Thermoresponsive Fluorescent Polymers: Influence of Size, Composition, and Architecture

Abstract

Thermoresponsive fluorescent polymers (TFPs) provide a versatile platform for optical temperature sensing by coupling phase transitions with changes in fluorescence. Here, we report TFPs based on poly(N-isopropylacrylamide) (PNIPAM) and poly(ethylene glycol methacrylate) (PEGMA), incorporating fluorescein acrylate (FluA) as a model fluorophore via reversible addition-fragmentation chain transfer (RAFT) copolymerization. Linear and hyperbranched architectures were synthesized, with different compositions to position cloud point temperatures (Tcp) within a physiologically relevant temperature window, and their fluorescence behavior was investigated as a function of temperature, concentration, and pH. Distinct responses were observed across the Tcp, governed by the interplay between polymer collapse, microenvironmental confinement, and chromophore-chromophore interactions. Systems with low fluorescein loading exhibited fluorescence enhancement near the Tcp followed by quenching at higher temperatures, whereas higher loading systems showed predominantly decreased fluorescence intensity upon heating.

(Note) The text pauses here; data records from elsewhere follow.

(* The shape of a well-formed cell. *)
Lemma cleanCell_inv b :
  cleanCell b = true ->
  b = []
  \/ (exists body,
        b = ESC :: 0x5B :: body /\ csiClosed body = true
        /\ cleanCell (skipCSIBody body) = true)
  \/ (exists r size,
        hd 0 b <> ESC /\ b <> [] /\ utf8.DecodeRune b = (r, size)
        /\ (r <> utf8.RuneError \/ size = 3%nat)
        /\ cleanCell (drop size b) = true).
Proof.
  unfold cleanCell. destruct b as [|c b0] eqn:Hb; [by left|].
  intros Hclean. right. cbn [length cleanLoop] in Hclean.
  destruct (Z.eqb_spec c ESC) as [->|Hc].
  - left. destruct b0 as [|c1 body]; [done|].
    apply andb_true_iff in Hclean as [Hclean Hrest].
    apply andb_true_iff in Hclean as [Hc1%Z.eqb_eq Hclosed]. subst c1.
    exists body. split; [done|]. split; [done|].
    rewrite <- Hrest. pose proof (skipCSIBody_length body).
    apply cleanLoop_fuel; simpl; lia.
  - right. rewrite <- Hb in *.
    assert (b <> []) as Hne by (by subst).
    destruct (utf8.DecodeRune b) as [r size] eqn:Hd.
    destruct (DecodeRune_size _ _ _ Hne Hd) as [Hs1 Hs2].
    apply andb_true_iff in Hclean as [Hr Hrest].
    exists r, size. split; [by subst|]. split; [done|]. split; [done|].
    split.
    { destruct (Z.eq_dec r utf8.RuneError) as [->|]; [|by left].
      destruct (DecodeRune_RuneError _ _ Hd) as [Hle|[-> _]]; [|by right].
      assert (size = 1%nat) as -> by lia. done. }
    rewrite <- Hrest. assert (length b = S (length b0)) by (by subst).
    apply cleanLoop_fuel; rewrite length_drop; lia.
Qed.

(** * Column layout *)

Lemma measureRow_lookup fn i row widths k :
  measureRow fn i row widths !! k = rowMax fn i k row <$> widths !! k.
Proof.
  revert i widths. induction row as [|cell row IH]; intros i widths; simpl.
  - unfold rowMax. destruct (i <=? k)%nat; simpl.
    + by destruct (widths !! k).
    + by destruct (widths !! k).
  - rewrite IH. unfold rowMax.
    destruct (Nat.leb_spec (S i) k) as [Hlt|Hge].
    + (* the head cell sits below k *)
      destruct (Nat.leb_spec i k); [|lia].
      replace (k - i)%nat with (S (k - S i)) by lia. simpl.
      destruct (widths !! i) as [wi|] eqn:Hi; [|done].
      destruct (_ >? wi); [|done].
      by rewrite list_lookup_insert_ne by lia.
    + destruct (Nat.leb_spec i k) as [Hle|Hgt].
      * assert (k = i) as -> by lia. rewrite Nat.sub_diag. simpl.
        destruct (widths !! i) as [wi|] eqn:Hi; [|by rewrite Hi].
        fold (measure fn cell).
        destruct (Z.gtb_spec (measure fn cell) wi).
        -- rewrite list_lookup_insert_eq by (by eapply lookup_lt_Some).
           simpl. f_equal. lia.
        -- rewrite Hi. simpl. f_equal. lia.
      * destruct (widths !! i) as [wi|] eqn:Hi; [|done].
        destruct (_ >? wi); [|done].
        by rewrite list_lookup_insert_ne by lia.
Qed.

Lemma measureRows_lookup fn rs widths k :
  foldl (fun widths row => measureRow fn 0 row widths) widths rs !! k
  = rowsMax fn k rs <$> widths !! k.
Proof.
  unfold rowsMax. revert widths.
  induction rs as [|row rs IH]; intros widths; simpl.
  - by destruct (widths !! k).
  - rewrite IH, measureRow_lookup. by destruct (widths !! k).
Qed.

Lemma length_measureRow fn i row widths :
  length (measureRow fn i row widths) = length widths.
Proof.
  revert i widths. induction row as [|cell row IH]; intros i widths; simpl.
  - done.
  - rewrite IH. destruct (widths !! i); [|done].
    destruct (_ >? _); [|done]. by rewrite length_insert.
Qed.

Lemma length_measureRows fn rs widths :
  length (foldl (fun widths row => measureRow fn 0 row widths) widths rs)
  = length widths.
Proof.
  revert widths. induction rs as [|row rs IH]; intros widths; simpl; [done|].
  by rewrite IH, length_measureRow.
Qed.
(** ** Labels and buttons *)

Lemma number_to_string_inj (n m : Z) :
  number_to_string n = number_to_string m -> n = m.
Proof.
  unfold number_to_string. intros Heq.
  assert (Hnil : forall z, Z.to_int z <> Decimal.Pos Decimal.Nil /\
                           Z.to_int z <> Decimal.Neg Decimal.Nil).
  { intros [|p|p]; cbn; split; try discriminate;
      intros [= H]; now apply Unsigned.to_uint_nonnil in H. }
  apply to_int_inj.
  assert (Hsome : Some (Z.to_int n) = Some (Z.to_int m)).
  { rewrite <- (NilZero.isi (Z.to_int n)), <- (NilZero.isi (Z.to_int m));
      try apply Hnil.
    now rewrite Heq. }
  now injection Hsome.
Qed.

Lemma label_inj (a b : PageItem) :
  PAGE_INFO.label a = PAGE_INFO.label b -> a = b.
Proof.
  destruct a as [n| |], b as [m| |]; cbn; intros Heq;
    try reflexivity; try discriminate Heq.
  injection Heq as Heq. f_equal. now apply number_to_string_inj.
Qed.

(** X7: the label tells the buttons apart: two elements of a page array
    have the same label exactly when they are the same element, so
    "Go to page N" names one page only and is never taken for a marker. *)
Theorem label_determines_page (a b : PageItem) :
  PAGE_INFO.label a = PAGE_INFO.label b <-> a = b.
Proof.
  split.
  - apply label_inj.
  - intros ->. reflexivity.
Qed.

Lemma map_index_In {A B : Type} (f : A -> nat -> B) (l : list A) (i : nat) (y : B) :
  In y (map_index f l i) -> exists x k, In x l /\ y = f x k.
Proof.
  revert i; induction l as [|x l IH]; intros i; cbn [map_index In]; [tauto|].
  intros [<-|Hin].
  - exists x, i. auto.
  - destruct (IH _ Hin) as (x' & k & Hx & ->). exists x', k. auto.
Qed.

Lemma map_index_proj {A B C : Type} (f : A -> nat -> B) (g : B -> C) (h : A -> C)
      (l : list A) (i : nat) :
  (forall x k, g (f x k) = h x) -> map g (map_index f l i) = map h l.
Proof.
  intros Hgf. revert i; induction l as [|x l IH]; intros i; cbn [map_index map].
  - reflexivity.
  - now rewrite Hgf, IH.
Qed.

Lemma map_index_keys {A B : Type} (f : A -> nat -> B) (g : B -> nat)
      (l : list A) (i : nat) :
  (forall x k, g (f x k) = k) -> map g (map_index f l i) = seq i (length l).
Proof.
  intros Hgf. revert i; induction l as [|x l IH]; intros i;
    cbn [map_index map length seq].
  - reflexivity.
  - now rewrite Hgf, IH.
Qed.

Lemma NoDup_map_inj {A B : Type} (f : A -> B) (l : list A) :
  (forall x y, f x = f y -> x = y) -> NoDup l -> NoDup (map f l).
Proof.
  intros Hinj. induction 1 as [|x l Hx Hl IH]; cbn [map]; constructor.
  - intros Hin. apply in_map_iff in Hin. destruct Hin as (y & Heq & Hy).
    apply Hinj in Heq. now subst y.
  - exact IH.
Qed.

(** In a list without repetition, a test that holds for one element only
    selects exactly one position. *)
Lemma filter_unique {A : Type} (h : A -> bool) (x : A) (l : list A) :
  (forall y, h y = true <-> y = x) -> NoDup l -> In x l ->
  length (filter h l) = 1%nat.
Proof.
  intros Hh. induction 1 as [|y l Hy Hl IH]; intros Hin; [destruct Hin|].
  cbn [filter]. destruct (h y) eqn:Hhy.
  - apply Hh in Hhy. subst y. cbn [length]. f_equal.
    assert (Hnone : forall z, In z l -> h z = false).
    { intros z Hz. destruct (h z) eqn:Hhz; [|reflexivity].
      apply Hh in Hhz. now subst z. }
    clear -Hnone. induction l as [|z l IHl]; [reflexivity|].
    cbn [filter]. rewrite (Hnone z) by now left.
    apply IHl. intros w Hw. apply Hnone. now right.
  - destruct Hin as [->|Hin]; [|now apply IH].
    assert (h x = true) by now apply Hh. congruence.
Qed.

(** What [render] makes of an element of the page array. *)
Lemma render_In (r : Rendering) (b : Button) :
  In b (render r) ->
  exists page,
    In page (rendered_pages r) /\
    active b = isActivePage r page /\
    title b = PAGE_INFO.label page /\
    aria_label b = PAGE_INFO.label page /\
    children b = PAGE_INFO.content page /\
    onClick b = handleClick r page.
Proof.
  unfold render. intros Hin. apply map_index_In in Hin.
  destruct Hin as (page & k & Hpage & ->). exists page. cbn. auto 10.
Qed.

Lemma map_index_In_intro {A B : Type} (f : A -> nat -> B) (l : list A) (i : nat)
      (x : A) :
  In x l -> exists k, In (f x k) (map_index f l i).
Proof.
  revert i; induction l as [|y l IH]; intros i; cbn [map_index In]; [tauto|].
  intros [->|Hin].
  - exists i. now left.
  - destruct (IH (S i) Hin) as (k & Hk). exists k. now right.
Qed.

Lemma filter_map_index_length {A B : Type} (f : A -> nat -> B) (g : B -> bool)
      (h : A -> bool) (l : list A) (i : nat) :
  (forall x k, g (f x k) = h x) ->
  length (filter g (map_index f l i)) = length (filter h l).
Proof.
  intros Hgf. revert i; induction l as [|x l IH]; intros i;
    cbn [map_index filter]; [reflexivity|].
  rewrite Hgf. destruct (h x); cbn [length]; now rewrite IH.
Qed.

Lemma isActivePage_iff (r : Rendering) (page : PageItem) :
  isActivePage r page = true <-> page = Page (currentPage r).
Proof.
  destruct page as [n| |]; cbn [isActivePage]; [|split; discriminate..].
  rewrite Z.eqb_eq. split; [now intros -> | now intros [= ->]].
Qed.

(** X5: with the current page in [1, totalPages], every page within
    [pageNeighbors] of the current page has a button, labelled
    "Go to page N", that shows the page number and goes to that page. *)
Theorem neighbours_are_rendered (r : Rendering) (p : Z) :
  1 <= currentPage r <= totalPages r ->
  1 <= p <= totalPages r ->
  currentPage r - pageNeighbors r <= p <= currentPage r + pageNeighbors r ->
  exists b,
    In b (render r) /\
    children b = Number p /\
    aria_label b = ("Go to page " ++ number_to_string p)%string /\
    onClick b = handleGoToPage r p.
Proof.
  intros Hc Hp Hnear. pose proof (pageNeighbors_bounds r) as Hn.
  assert (Hin : In (Page p) (rendered_pages r)).
  { unfold rendered_pages. apply near_current_In; lia. }
  unfold render.
  eapply map_index_In_intro in Hin. destruct Hin as (k & Hk).
  eexists. split; [exact Hk|]. cbn. auto.
Qed.

Lemma neighbours_are_rendered_witness :
  exists b,
    In b (render ten_pages_at_six) /\
    children b = Number 8 /\
    aria_label b = "Go to page 8"%string /\
    onClick b = handleGoToPage ten_pages_at_six 8.
Proof.
  apply (neighbours_are_rendered ten_pages_at_six 8); cbn; lia.
Defined.

(** X8: with the current page in [1, totalPages], exactly one button is
    highlighted, and a button is highlighted exactly when it shows the
    current page number. *)
Theorem render_one_active (r : Rendering) :
  1 <= currentPage r <= totalPages r ->
  length (filter active (render r)) = 1%nat /\
  (forall b, In b (render r) ->
             (active b = true <-> children b = Number (currentPage r))).
Proof.
  intros Hc. pose proof (pageNeighbors_bounds r) as Hn. split.
  - unfold render.
    rewrite (filter_map_index_length _ active (isActivePage r))
      by reflexivity.
    apply (filter_unique _ (Page (currentPage r))).
    + apply isActivePage_iff.
    + apply pages_NoDup; lia.
    + apply near_current_In; lia.
  - intros b Hb. apply render_In in Hb.
    destruct Hb as (page & _ & -> & _ & _ & -> & _).
    rewrite isActivePage_iff.
    destruct page as [n| |]; cbn; split; intros H;
      try discriminate H; congruence.
Qed.

Lemma render_one_active_witness :
  length (filter active (render ten_pages_at_six)) = 1%nat /\
  (forall b, In b (render ten_pages_at_six) ->
             (active b = true <-> children b = Number 6)).
Proof. apply (render_one_active ten_pages_at_six); cbn; lia. Defined.

(** X9: the keys of the buttons are their positions 0, 1, 2, ..., and with
    the current page in [1, totalPages] no two buttons have the same
    label. *)
Theorem render_labels_distinct (r : Rendering) :
  map key (render r) = seq 0 (length (render r)) /\
  (1 <= currentPage r <= totalPages r -> NoDup (map aria_label (render r))) /\
  (forall b, In b (render r) -> title b = aria_label b).
Proof.
  split; [|split].
  - unfold render. rewrite map_index_length. now apply map_index_keys.
  - intros Hc. pose proof (pageNeighbors_bounds r) as Hn.
    unfold render.
    rewrite (map_index_proj _ aria_label PAGE_INFO.label) by reflexivity.
    apply NoDup_map_inj; [apply label_inj|].
    apply pages_NoDup; lia.
  - intros b Hb. apply render_In in Hb.
    destruct Hb as (page & _ & _ & -> & -> & _). reflexivity.
Qed.

Lemma render_labels_distinct_witness :
  1 <= currentPage ten_pages_at_six <= totalPages ten_pages_at_six /\
  NoDup (map aria_label (render ten_pages_at_six)).
Proof.
  split; [cbn; lia|].
  apply (render_labels_distinct ten_pages_at_six). cbn; lia.
Defined.

(** ** Clicks and what they reach *)

Lemma totalPages_after {A : Type} (r : Rendering) (h : Handler A) :
  totalPages (after r h) = totalPages r.
Proof. reflexivity. Qed.

Lemma pageNeighbors_after {A : Type} (r : Rendering) (h : Handler A) :
  pageNeighbors (after r h) = pageNeighbors r.
Proof. reflexivity. Qed.

(** Without pages nothing is rendered. *)
Lemma rendered_pages_none (r : Rendering) :
  totalPages r = 0 -> rendered_pages r = [].
Proof.
  intros Ht. pose proof (pageNeighbors_bounds r) as Hn.
  unfold rendered_pages. rewrite pages_all by lia.
  now rewrite Ht.
Qed.

(** X10: with the current page in [1, totalPages], a click on the button
    that shows page number [n] makes [n] the current page, and in the
    rendering that follows that page is still shown and is the highlighted
    one. *)
Theorem click_page_goes_there (r : Rendering) (b : Button) (n : Z) :
  1 <= currentPage r <= totalPages r ->
  In b (render r) ->
  children b = Number n ->
  currentPage (after r (onClick b)) = n /\
  In (Page n) (rendered_pages (after r (onClick b))) /\
  isActivePage (after r (onClick b)) (Page n) = true.
Proof.
  intros Hc Hb Hn. pose proof (pageNeighbors_bounds r) as Hnb.
  apply render_In in Hb.
  destruct Hb as (page & Hpage & _ & _ & _ & Hchild & ->).
  rewrite Hn in Hchild. destruct page as [m| |]; try discriminate Hchild.
  injection Hchild as ->.
  apply rendered_page_number in Hpage; [|lia..].
  assert (Hgo : currentPage (after r (handleClick r (Page m))) = m).
  { cbn [handleClick]. rewrite handleGoToPage_commit. lia. }
  split; [exact Hgo|]. split.
  - unfold rendered_pages.
    rewrite totalPages_after, pageNeighbors_after, Hgo.
    apply near_current_In; lia.
  - apply isActivePage_iff. now rewrite Hgo.
Qed.

Lemma click_page_goes_there_witness :
  exists b,
    In b (render ten_pages_at_six) /\ children b = Number 8 /\
    currentPage (after ten_pages_at_six (onClick b)) = 8.
Proof.
  pose (b8 := {| key := 6; active := false;
                 title := "Go to page 8"; aria_label := "Go to page 8";
                 children := Number 8;
                 onClick := handleClick ten_pages_at_six (Page 8) |}).
  assert (Hin : In b8 (render ten_pages_at_six))
    by (do 6 right; left; reflexivity).
  exists b8. split; [exact Hin|]. split; [reflexivity|].
  apply (click_page_goes_there ten_pages_at_six b8 8);
    [cbn; lia | exact Hin | reflexivity].
Defined.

Because all samples were compared at equal mass concentration, raw emission intensity scaled primarily with fluorophore loading per chain; we therefore interpret intensity differences cautiously and emphasize the temperature-dependent response as the diagnostic readout. Fluorescence intensity was strongly concentration-dependent, and pH studies revealed changes in both fluorescence intensity and emission maxima, with temperature-responsive fluorescence most prominent at pH 7 and moderately retained at pH 9. Rheological measurements further demonstrated changes in complex viscosity across the Tcp, linking macroscopic behavior to structural transitions. Hyperbranched polymers displayed responses distinct from their linear analogues. We summarize these observations as a set of provisional design rules that link each structural variable, such as composition, fluorophore loading, and architecture, to its dominant effect on Tcp, fluorescence, and viscosity. We note that several of these variables co-vary across the present sample set. Trends are therefore interpreted within controlled compositional windows rather than as fully orthogonal factors, and the resulting rules are intended as practical guidelines for designing polymer-based optical thermometers.